--- What is needed ---
Using the material that follows, output exactly the lines from the one containing "(** ** Strings" through the one containing "(** Comparison of", with both ends kept.

--- Data provided ---
(** * Bid validation in the exchange

    A shallow embedding of [exchange/bidder_validate_bids.go]: the decorator
    [validatedBidder], the sanitizer [removeInvalidBids] and its two leaf
    checks [validateCurrency] and [validateBid], together with the facts the
    specification states about them.

    Layout of the development:
    - [Go]: the few pieces of the Go language and of its standard library the
      file relies on (strings, [error] values, slices, pointers, panics);
    - [Env]: what is imported from outside the repository
      ([golang.org/x/text/currency], the Unicode path of [strings.ToUpper]) and
      the struct fields declared elsewhere;
    - [openrtb] and [exchange]: the data model and the program;
    - [Sample]: a concrete environment and store to run the program on;
    - [Properties]: the theorems. *)

From Stdlib Require Import String Ascii List Bool Arith PeanoNat ZArith Lia.
From Stdlib Require Import Floats.SpecFloat.
Import ListNotations.

Set Implicit Arguments.
Open Scope string_scope.

(* ================================================================== *)
(** * The Go fragment used by the code *)
(* ================================================================== *)

Module Go.

(** ** Strings (Go strings are byte sequences, as [string] is here) *)

(** The one-character string holding a double quote (byte 34). *)
Definition dquote : string := String (ascii_of_nat 34) EmptyString.

(** Comparison of [s] with the empty string literal. *)
Definition is_empty (s : string) : bool :=
  match s with EmptyString => true | String _ _ => false end.

(** [strings.Join(elems, sep)]. *)
Fixpoint Join (elems : list string) (sep : string) : string :=
  match elems with
  | [] => EmptyString
  | [a] => a
  | a :: rest => a ++ sep ++ Join rest sep
  end.

(** A byte below [utf8.RuneSelf] (0x80). *)
Definition is_ascii_byte (c : ascii) : bool := (nat_of_ascii c <? 128)%nat.

Fixpoint isASCII (s : string) : bool :=
  match s with
  | EmptyString => true
  | String c rest => is_ascii_byte c && isASCII rest
  end.

(** ['a' <= c && c <= 'z'] then [c - ('a' - 'A')]. *)
Definition upper_byte (c : ascii) : ascii :=
  let n := nat_of_ascii c in
  if ((97 <=? n) && (n <=? 122))%nat then ascii_of_nat (n - 32) else c.

Fixpoint map_bytes (f : ascii -> ascii) (s : string) : string :=
  match s with
  | EmptyString => EmptyString
  | String c rest => String (f c) (map_bytes f rest)
  end.

(** [strings.ToUpper]: ASCII-only strings take the byte-wise fast path;
    any other string goes through [strings.Map(unicode.ToUpper, s)], which
    is received as the argument [unicode_upper]. *)
Definition ToUpper (unicode_upper : string -> string) (s : string) : string :=
  if isASCII s then map_bytes upper_byte s else unicode_upper s.

(** [fmt.Sprintf] restricted to what the code uses: formats whose only
    verb is [%s], applied to string operands, one per verb.  A [%s] with no
    operand left prints Go's [%!s(MISSING)]; other verbs and operands in
    excess are outside the model. *)
Fixpoint Sprintf (format : string) (args : list string) : string :=
  match format with
  | EmptyString => EmptyString
  | String c rest =>
      match rest with
      | String d rest' =>
          if (Ascii.eqb c "%"%char && Ascii.eqb d "s"%char)%bool then
            match args with
            | a :: args' => a ++ Sprintf rest' args'
            | [] => "%!s(MISSING)" ++ Sprintf rest' []
            end
          else String c (Sprintf rest args)
      | EmptyString => String c EmptyString
      end
  end.

(** ** The [error] interface: [nil] or a value carrying its message *)

Inductive error : Type :=
| nil_error
| errorString (msg : string).

Definition errors_New (text : string) : error := errorString text.

Definition fmt_Errorf (format : string) (args : list string) : error :=
  errorString (Sprintf format args).

(** [err != nil] *)
Definition is_error (e : error) : bool :=
  match e with nil_error => false | errorString _ => true end.

(** ** Slices: the [nil] slice is kept apart from an empty non-nil one *)

Inductive slice (A : Type) : Type :=
| nil_slice
| mk_slice (elements : list A).
Arguments nil_slice {A}.

Definition elems {A} (s : slice A) : list A :=
  match s with nil_slice => [] | mk_slice l => l end.

Definition len {A} (s : slice A) : nat := length (elems s).

(** [append(s, xs...)]: appending nothing returns [s] itself. *)
Definition append {A} (s : slice A) (xs : list A) : slice A :=
  match xs with
  | [] => s
  | _ :: _ => mk_slice (elems s ++ xs)%list
  end.

(** ** Pointers: [nil] or the address of a live object of type [T] *)

Definition loc := nat.

Inductive ptr (T : Type) : Type :=
| null
| addr (l : loc).
Arguments null {T}.
Arguments addr {T} l.

Definition is_null {T} (p : ptr T) : bool :=
  match p with null => true | addr _ => false end.

(** ** Outcomes: a call returns, or panics (nil dereference) *)

Inductive outcome (A : Type) : Type :=
| Ok (a : A)
| Panic.
Arguments Panic {A}.

(** [float64] values; [0.0] is positive zero. *)
Definition float64 := spec_float.
Definition zero : float64 := S754_zero false.

End Go.
Import Go.

(* ================================================================== *)
(** * What the file imports from outside the repository *)
(* ================================================================== *)

(** The declarations the source relies on but does not contain are taken as
    parameters:
    - [golang.org/x/text/currency]: the type [Unit], [ParseISO] and
      [Unit.String];
    - [unicode_upper]: [strings.Map(unicode.ToUpper, s)], the path
      [strings.ToUpper] takes on a string that is not pure ASCII;
    - the fields of the four structs other than the ones the code names
      ([openrtb.Bid], [openrtb.BidRequest], [PBSOrtbBid], [PBSOrtbSeatBid]);
    - the opaque argument types of [RequestBid]. *)
Class Env : Type := {
  Unit : Type;
  ParseISO : string -> Unit * error;
  Unit_String : Unit -> string;
  unicode_upper : string -> string;
  Bid_fields : Type;
  BidRequest_fields : Type;
  PBSOrtbBid_fields : Type;
  PBSOrtbSeatBid_fields : Type;
  Context_ : Type;
  Conversions : Type
}.

(** [github.com/mxmCherry/openrtb]: the fields of the two structs the code
    reads, and the remaining ones as a block. *)
Module openrtb.
Section Structs.
Context {env : Env}.

Record Bid : Type := {
  ID : string;
  ImpID : string;
  Price : float64;
  CrID : string;
  Bid_rest : Bid_fields
}.

Record BidRequest : Type := {
  Cur : slice string;
  BidRequest_rest : BidRequest_fields
}.
End Structs.
End openrtb.

(* ================================================================== *)
(** * Package exchange *)
(* ================================================================== *)

Module exchange.
Import openrtb.

Section Program.
Context {env : Env}.

(** ** Data model *)

Record PBSOrtbBid : Type := {
  Bid : ptr openrtb.Bid;
  PBSOrtbBid_rest : PBSOrtbBid_fields
}.

Record PBSOrtbSeatBid : Type := {
  Bids : slice (ptr PBSOrtbBid);
  Currency : string;
  PBSOrtbSeatBid_rest : PBSOrtbSeatBid_fields
}.

(** The field assignment [seatBid.Bids = v]. *)
Definition set_Bids (v : slice (ptr PBSOrtbBid)) (sb : PBSOrtbSeatBid)
  : PBSOrtbSeatBid :=
  {| Bids := v; Currency := Currency sb;
     PBSOrtbSeatBid_rest := PBSOrtbSeatBid_rest sb |}.

(** ** The store

    One total map per struct type: Go is memory safe, so a non-nil
    pointer of type [*T] always designates a live [T].  [calls] is a log
    of the invocations of the two leaf checks, appended to at each call
    site; it is what lets a statement say that a check was, or was not,
    run. *)

Inductive call : Type :=
| call_validateCurrency (requestAllowedCurrencies : slice string)
                        (bidCurrency : string)
| call_validateBid (bid : ptr PBSOrtbBid).

Record state : Type := {
  requests : loc -> BidRequest;
  seatbids : loc -> PBSOrtbSeatBid;
  pbsbids : loc -> PBSOrtbBid;
  bids : loc -> openrtb.Bid;
  calls : list call
}.

(** ** Computations: state passing, with panics *)

Definition M (A : Type) : Type := state -> outcome (A * state).

Definition ret {A} (a : A) : M A := fun st => Ok (a, st).

Definition bind {A B} (m : M A) (k : A -> M B) : M B :=
  fun st =>
    match m st with
    | Ok (a, st') => k a st'
    | Panic => Panic
    end.

(** Reading through a pointer: [nil] panics. *)
Definition load {T} (sel : state -> loc -> T) (p : ptr T) : M T :=
  fun st =>
    match p with
    | null => Panic
    | addr l => Ok (sel st l, st)
    end.

(** The store after [l.Bids = v], where [l] is the address of a seat
    bid. *)
Definition assign_Bids (l : loc) (v : slice (ptr PBSOrtbBid))
           (st : state) : state :=
  {| requests := requests st;
     seatbids := fun l' => if Nat.eqb l' l
                           then set_Bids v (seatbids st l')
                           else seatbids st l';
     pbsbids := pbsbids st;
     bids := bids st;
     calls := calls st |}.

(** [p.Bids = v] for [p : *PBSOrtbSeatBid]. *)
Definition store_Bids (p : ptr PBSOrtbSeatBid) (v : slice (ptr PBSOrtbBid))
  : M unit :=
  fun st =>
    match p with
    | null => Panic
    | addr l => Ok (tt, assign_Bids l v st)
    end.

(** The store after one more invocation has been logged. *)
Definition logged (c : call) (st : state) : state :=
  {| requests := requests st; seatbids := seatbids st;
     pbsbids := pbsbids st; bids := bids st;
     calls := (calls st ++ [c])%list |}.

Definition logged_all (cs : list call) (st : state) : state :=
  fold_left (fun s c => logged c s) cs st.

(** A call site: the invocation is logged, then the callee runs. *)
Definition invoke {A} (c : call) (callee : M A) : M A :=
  fun st => callee (logged c st).

Local Notation "x <- m ;; k" := (bind m (fun x => k))
  (at level 100, m at next level, right associativity).
Local Notation "m ;;; k" := (bind m (fun _ => k))
  (at level 100, right associativity).

(** ** validateCurrency *)

(** The loop [for _, allowedCurrency := range requestAllowedCurrencies]
    with its [break]; [currencyAllowed] is the flag it sets. *)
Fixpoint range_allowed (code : string) (allowed : list string)
         (currencyAllowed : bool) : bool :=
  match allowed with
  | [] => currencyAllowed
  | allowedCurrency :: rest =>
      if String.eqb (ToUpper unicode_upper allowedCurrency) code
      then true
      else range_allowed code rest currencyAllowed
  end.

(** The format string of the currency rejection. *)
Definition format_currency : string :=
  "Bid currency is not allowed. Was '%s', wants: ['%s']".

Definition validateCurrency (requestAllowedCurrencies : slice string)
           (bidCurrency : string) : error :=
  let defaultCurrency := "USD" in
  let bidCurrency :=
    if is_empty bidCurrency then defaultCurrency else bidCurrency in
  let '(currencyUnit, cerr) := ParseISO bidCurrency in
  if is_error cerr then cerr
  else
    let requestAllowedCurrencies :=
      if Nat.eqb (len requestAllowedCurrencies) 0
      then mk_slice [defaultCurrency]
      else requestAllowedCurrencies in
    let currencyAllowed :=
      range_allowed (Unit_String currencyUnit)
                    (elems requestAllowedCurrencies) false in
    if Bool.eqb currencyAllowed false
    then fmt_Errorf
           format_currency
           [Unit_String currencyUnit;
            Join (elems requestAllowedCurrencies) "', '"]
    else nil_error.

(** ** validateBid *)

(** The three format strings of [validateBid]; each holds the verb [%s]
    between two double quotes. *)
Definition format_impid : string :=
  "Bid " ++ dquote ++ "%s" ++ dquote ++ " missing required field 'impid'".
Definition format_price : string :=
  "Bid " ++ dquote ++ "%s" ++ dquote
  ++ " does not contain a positive 'price'".
Definition format_crid : string :=
  "Bid " ++ dquote ++ "%s" ++ dquote ++ " missing creative ID".

Definition validateBid (bid : ptr PBSOrtbBid) : M (bool * error) :=
  b <- load pbsbids bid ;;
  if is_null (Bid b)
  then ret (false, errors_New "Empty bid object submitted.")
  else
    o <- load bids (Bid b) ;;
    if is_empty (ID o)
    then ret (false, errors_New "Bid missing required field 'id'")
    else if is_empty (ImpID o)
    then ret (false, fmt_Errorf format_impid [ID o])
    else if SFleb (Price o) zero
    then ret (false, fmt_Errorf format_price [ID o])
    else if is_empty (CrID o)
    then ret (false, fmt_Errorf format_crid [ID o])
    else ret (true, nil_error).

--- Result for this task ---
(** ** Strings (Go strings are byte sequences, as [string] is here) *)

(** The one-character string holding a double quote (byte 34). *)
Definition dquote : string := String (ascii_of_nat 34) EmptyString.

(** Comparison of [s] with the empty string literal. *)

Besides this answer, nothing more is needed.